Your goal:
If a line of the records contains the string "apply", copy it out.

Extracted entries:
##############################
(* ===== verification/InferenceAdmission.v ===== *)
(** * Inference admission

    crates/broker-control/src/embedding_admission.rs, rerank_admission.rs and
    service/embedding_admission.rs: one fresh capability observation per
    request, over a retained proof of authentication. *)

From S2P Require Import Prelude RustStr Order Control LocalBearer BrokerAccess.
From S2P Require Import Session Identity InstanceRegistry ResourceGrants.
From S2P Require Import ResourcePolicy StorageAdmission.

Record EmbeddingAdmissionLimits := { el_identity_json_bytes : Z; el_grants_json_bytes : Z }.
Definition EmbeddingAdmissionLimits_validate (l : EmbeddingAdmissionLimits) (audience : string)
    (scopes : list string) : result ControlError unit :=
  if is_empty (trim audience) || existsb (λ s, is_empty (trim s)) scopes then Err CE_Configuration else
  do! rcollect (λ cap,
        if (I64_MAX <? cap)%Z then Err CE_Configuration else
        match checked_add_usize cap 1 with
        | Some v => if (v <=? ISIZE_MAX)%Z then Ok tt else Err CE_Configuration
        | None => Err CE_Configuration
        end) [el_identity_json_bytes l; el_grants_json_bytes l] in
  Ok tt.

Inductive EmbeddingAdmissionError :=
| EA_Authentication (e : BrokerAccessError) | EA_LocalAuthentication (e : LocalBearerVerificationError)
| EA_Upstream (e : AdminBrokerSessionError) | EA_Grants (e : ResourceGrantReadError)
| EA_Control (e : ControlError) | EA_InvalidPolicy | EA_Forbidden.
Definition EA_from_policy (e : ResourcePolicyError) : EmbeddingAdmissionError :=
  match e with RP_InvalidPolicy => EA_InvalidPolicy | RP_Deadline => EA_Control CE_Deadline end.
Inductive RerankAdmissionError :=
| RA_Authentication (e : BrokerAccessError) | RA_LocalAuthentication (e : LocalBearerVerificationError)
| RA_Upstream (e : AdminBrokerSessionError) | RA_Grants (e : ResourceGrantReadError)
| RA_Control (e : ControlError) | RA_InvalidPolicy | RA_Forbidden.
Definition RA_from_embedding (e : EmbeddingAdmissionError) : RerankAdmissionError :=
  match e with
  | EA_Authentication e => RA_Authentication e
  | EA_LocalAuthentication e => RA_LocalAuthentication e
  | EA_Upstream e => RA_Upstream e
  | EA_Grants e => RA_Grants e
  | EA_Control e => RA_Control e
  | EA_InvalidPolicy => RA_InvalidPolicy
  | EA_Forbidden => RA_Forbidden
  end.
Definition RA_from_policy (e : ResourcePolicyError) : RerankAdmissionError :=
  match e with RP_InvalidPolicy => RA_InvalidPolicy | RP_Deadline => RA_Control CE_Deadline end.

Section inference.
Context `{UlidLib, GlobLib, JwtLib}.

(** ** The retained identity *)

Definition EmbeddingIdentity_deadline (identity : EmbeddingIdentity) (original : Z) : Z :=
  match identity with
  | EI_Anonymous => original
  | EI_Broker proof => Z.min original (vb_authentication_expiry proof).2
  | EI_Local proof => Z.min original (vl_authentication_expiry proof).2
  | EI_Upstream proof => Z.min original (vu_expires_mono proof)
  end.
(** The denial at the authentication cutoff.  An anonymous caller has no
    cutoff before [original], so its case is never used. *)
Definition cutoff_error (identity : EmbeddingIdentity) : EmbeddingAdmissionError :=
  match identity with
  | EI_Anonymous => EA_Control CE_Deadline
  | EI_Broker _ => EA_Authentication BA_Expired
  | EI_Local _ => EA_LocalAuthentication LBV_Unauthenticated
  | EI_Upstream _ => EA_Upstream (AB_Authentication BA_Expired)
  end.
Definition EmbeddingIdentity_check (identity : EmbeddingIdentity) (original : Z)
    : M clock EmbeddingAdmissionError EmbeddingIdentity :=
  let cutoff := EmbeddingIdentity_deadline identity original in
  do? (if (cutoff <? original)%Z then
         let? now := instant_now in
         if (cutoff <=? now)%Z then fail (cutoff_error identity) else ret tt
       else ret tt) in
  do? map_err EA_from_policy (check_deadline original) in
  match identity with
  | EI_Anonymous => ret EI_Anonymous
  | EI_Broker proof => do? map_err EA_Authentication (vb_check proof) in ret (EI_Broker proof)
  | EI_Local proof =>
      let? now := map_err EA_Control now_micros in
      let? proof := map_err EA_LocalAuthentication (vl_finish proof now) in
      ret (EI_Local proof)
  | EI_Upstream proof => do? map_err EA_Upstream (vu_check proof) in ret (EI_Upstream proof)
  end.

(** ** Admissions *)

Record EmbeddingAdmission := {
  em_identity : EmbeddingIdentity;
  em_original : Z;
  em_authorization_revision : Z;
}.
Definition em_check (a : EmbeddingAdmission) : M clock EmbeddingAdmissionError EmbeddingAdmission :=
  let? identity := EmbeddingIdentity_check (em_identity a) (em_original a) in
  do? map_err EA_from_policy (check_deadline (em_original a)) in
  ret {| em_identity := identity; em_original := em_original a;
         em_authorization_revision := em_authorization_revision a |}.
Definition admit_embeddings (identity : EmbeddingIdentity)
    (observation : result ResourceGrantReadError ResourceGrantSnapshot) (original : Z)
    : M clock EmbeddingAdmissionError EmbeddingAdmission :=
  match observation with
  | Err (RG_Control CE_Deadline) =>
      do? EmbeddingIdentity_check identity original in
      fail (EA_Grants (RG_Control CE_Deadline))
  | Err error => fail (EA_Grants error)
  | Ok snapshot =>
      let? identity := EmbeddingIdentity_check identity original in
      let? policy := map_err EA_from_policy (hub_compile snapshot original) in
      let? allowed := map_err EA_from_policy (allows_inference policy identity "embeddings" original) in
      if negb allowed then fail EA_Forbidden else
      em_check {| em_identity := identity; em_original := original;
                  em_authorization_revision := gs_revision snapshot |}
  end.

(** The message hashed into the cache scope of a caller. *)
Fixpoint le_bytes (n : nat) (v : Z) : list ascii :=
  match n with
  | O => []
  | S n => ascii_of_N (Z.to_N (v mod 256)) :: le_bytes n (v / 256)
  end.
Definition le_frame (field : string) : list ascii := le_bytes 8 (len field) ++ bytes field.
Definition cache_scope_preimage (principal : option Principal) : string :=
  "graphit-rerank-principal-v1" +:+
  of_bytes match principal with
           | None => ["000"%char]
           | Some p =>
               "001"%char :: le_frame (pr_issuer p) ++ le_frame (pr_subject p)
                 ++ le_frame (default "" (pr_organization p))
           end.
Section rerank.
Context (sha256 : string → string).
Definition inference_cache_scope (identity : EmbeddingIdentity) : string :=
  sha256 (cache_scope_preimage (principal_inference identity)).

Record RerankAdmission := {
  ra_identity : EmbeddingIdentity;
  ra_original : Z;
  ra_authorization_revision : Z;
  ra_cache_scope : string;
}.
Definition ra_check (a : RerankAdmission) : M clock RerankAdmissionError RerankAdmission :=
  let? identity := map_err RA_from_embedding (EmbeddingIdentity_check (ra_identity a) (ra_original a)) in
  do? map_err RA_from_policy (check_deadline (ra_original a)) in
  ret {| ra_identity := identity; ra_original := ra_original a;
         ra_authorization_revision := ra_authorization_revision a; ra_cache_scope := ra_cache_scope a |}.
Definition admit_rerank (identity : EmbeddingIdentity)
    (observation : result ResourceGrantReadError ResourceGrantSnapshot) (original : Z)
    : M clock RerankAdmissionError RerankAdmission :=
  match observation with
  | Err (RG_Control CE_Deadline) =>
      do? map_err RA_from_embedding (EmbeddingIdentity_check identity original) in
      fail (RA_Grants (RG_Control CE_Deadline))
  | Err error => fail (RA_Grants error)
  | Ok snapshot =>
      let? identity := map_err RA_from_embedding (EmbeddingIdentity_check identity original) in
      let? policy := map_err RA_from_policy (hub_compile snapshot original) in
      let? allowed := map_err RA_from_policy (allows_inference policy identity "rerank" original) in
      if negb allowed then fail RA_Forbidden else
      let cache_scope := inference_cache_scope identity in
      ra_check {| ra_identity := identity; ra_original := original;
                  ra_authorization_revision := gs_revision snapshot; ra_cache_scope := cache_scope |}
  end.
End rerank.

(** ** Authentication and authorization *)

(** The upstream OIDC verifier (upstream_oidc.rs): whether a bearer is the
    broker's own, and its verification with the provider's keys. *)
Record UpstreamBearerVerifier := {
  selects_native : string → Z → M clock AdminBrokerSessionError bool;
  upstream_verify : string → Z → M clock AdminBrokerSessionError VerifiedUpstreamBearer;
}.
Definition authenticate_nonlocal (native : BrokerAccessVerifier)
    (upstream : option UpstreamBearerVerifier) (raw : option string) (scopes : list string)
    (original : Z) : M clock EmbeddingAdmissionError EmbeddingIdentity :=
  do? map_err EA_from_policy (check_deadline original) in
  match raw with
  | None => ret EI_Anonymous
  | Some raw =>
      let native_verify :=
        let? proof := map_err EA_Authentication (verify_access native raw scopes original) in
        ret (EI_Broker proof) in
      match upstream with
      | Some verifier =>
          let? own := map_err EA_Upstream (selects_native verifier raw original) in
          if negb own then
            let? proof := map_err EA_Upstream (upstream_verify verifier raw original) in
            ret (EI_Upstream proof)
          else native_verify
      | None => native_verify
      end
  end.

Section authorize.
Context (read_grants : Z → M clock ResourceGrantReadError ResourceGrantSnapshot)
        (digest : LocalBearerKind → string → option string)
        (read_state : string → LocalBearerKind → Z
                      → M clock LocalBearerStateError (option LocalBearerState)).
Definition authorize_embeddings (operation_timeout : Z) (native : BrokerAccessVerifier)
    (upstream : option UpstreamBearerVerifier) (audience : string) (scopes : list string)
    (raw : option string) (original : Z) : M clock EmbeddingAdmissionError EmbeddingAdmission :=
  let? identity :=
    match raw ≫= λ raw, (λ _, raw) <$> bearer_kind raw with
    | Some raw =>
        let? proof := map_err EA_LocalAuthentication
          (verify_local_bearer digest read_state operation_timeout audience raw scopes original) in
        ret (EI_Local proof)
    | None => authenticate_nonlocal native upstream raw scopes original
    end in
  let wait := EmbeddingIdentity_deadline identity original in
  let? snapshot := outcome (read_grants wait) in
  admit_embeddings identity snapshot original.
End authorize.

(** ** Lemmas *)

(** A check keeps what the identity authenticates. *)
Lemma EmbeddingIdentity_check_ok identity original c identity' c' :
  EmbeddingIdentity_check identity original c = (Ok identity', c') →
  principal_inference identity' = principal_inference identity ∧
  EmbeddingIdentity_deadline identity' original = EmbeddingIdentity_deadline identity original.
Proof.
  unfold EmbeddingIdentity_check. intros Hrun. apply bind_ok in Hrun as (_ & c1 & _ & Hrun).
  apply bind_ok in Hrun as (_ & c2 & _ & Hrun).
  destruct identity as [|proof|proof|proof]; invert_run Hrun; try done.
  select (vl_finish _ _ _ = _) (fun Hf => apply vl_finish_ok in Hf as (-> & _)). done.
Qed.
##############################
Your solution:
  unfold EmbeddingIdentity_check. intros Hrun. apply bind_ok in Hrun as (_ & c1 & _ & Hrun).
  apply bind_ok in Hrun as (_ & c2 & _ & Hrun).
  select (vl_finish _ _ _ = _) (fun Hf => apply vl_finish_ok in Hf as (-> & _)). done.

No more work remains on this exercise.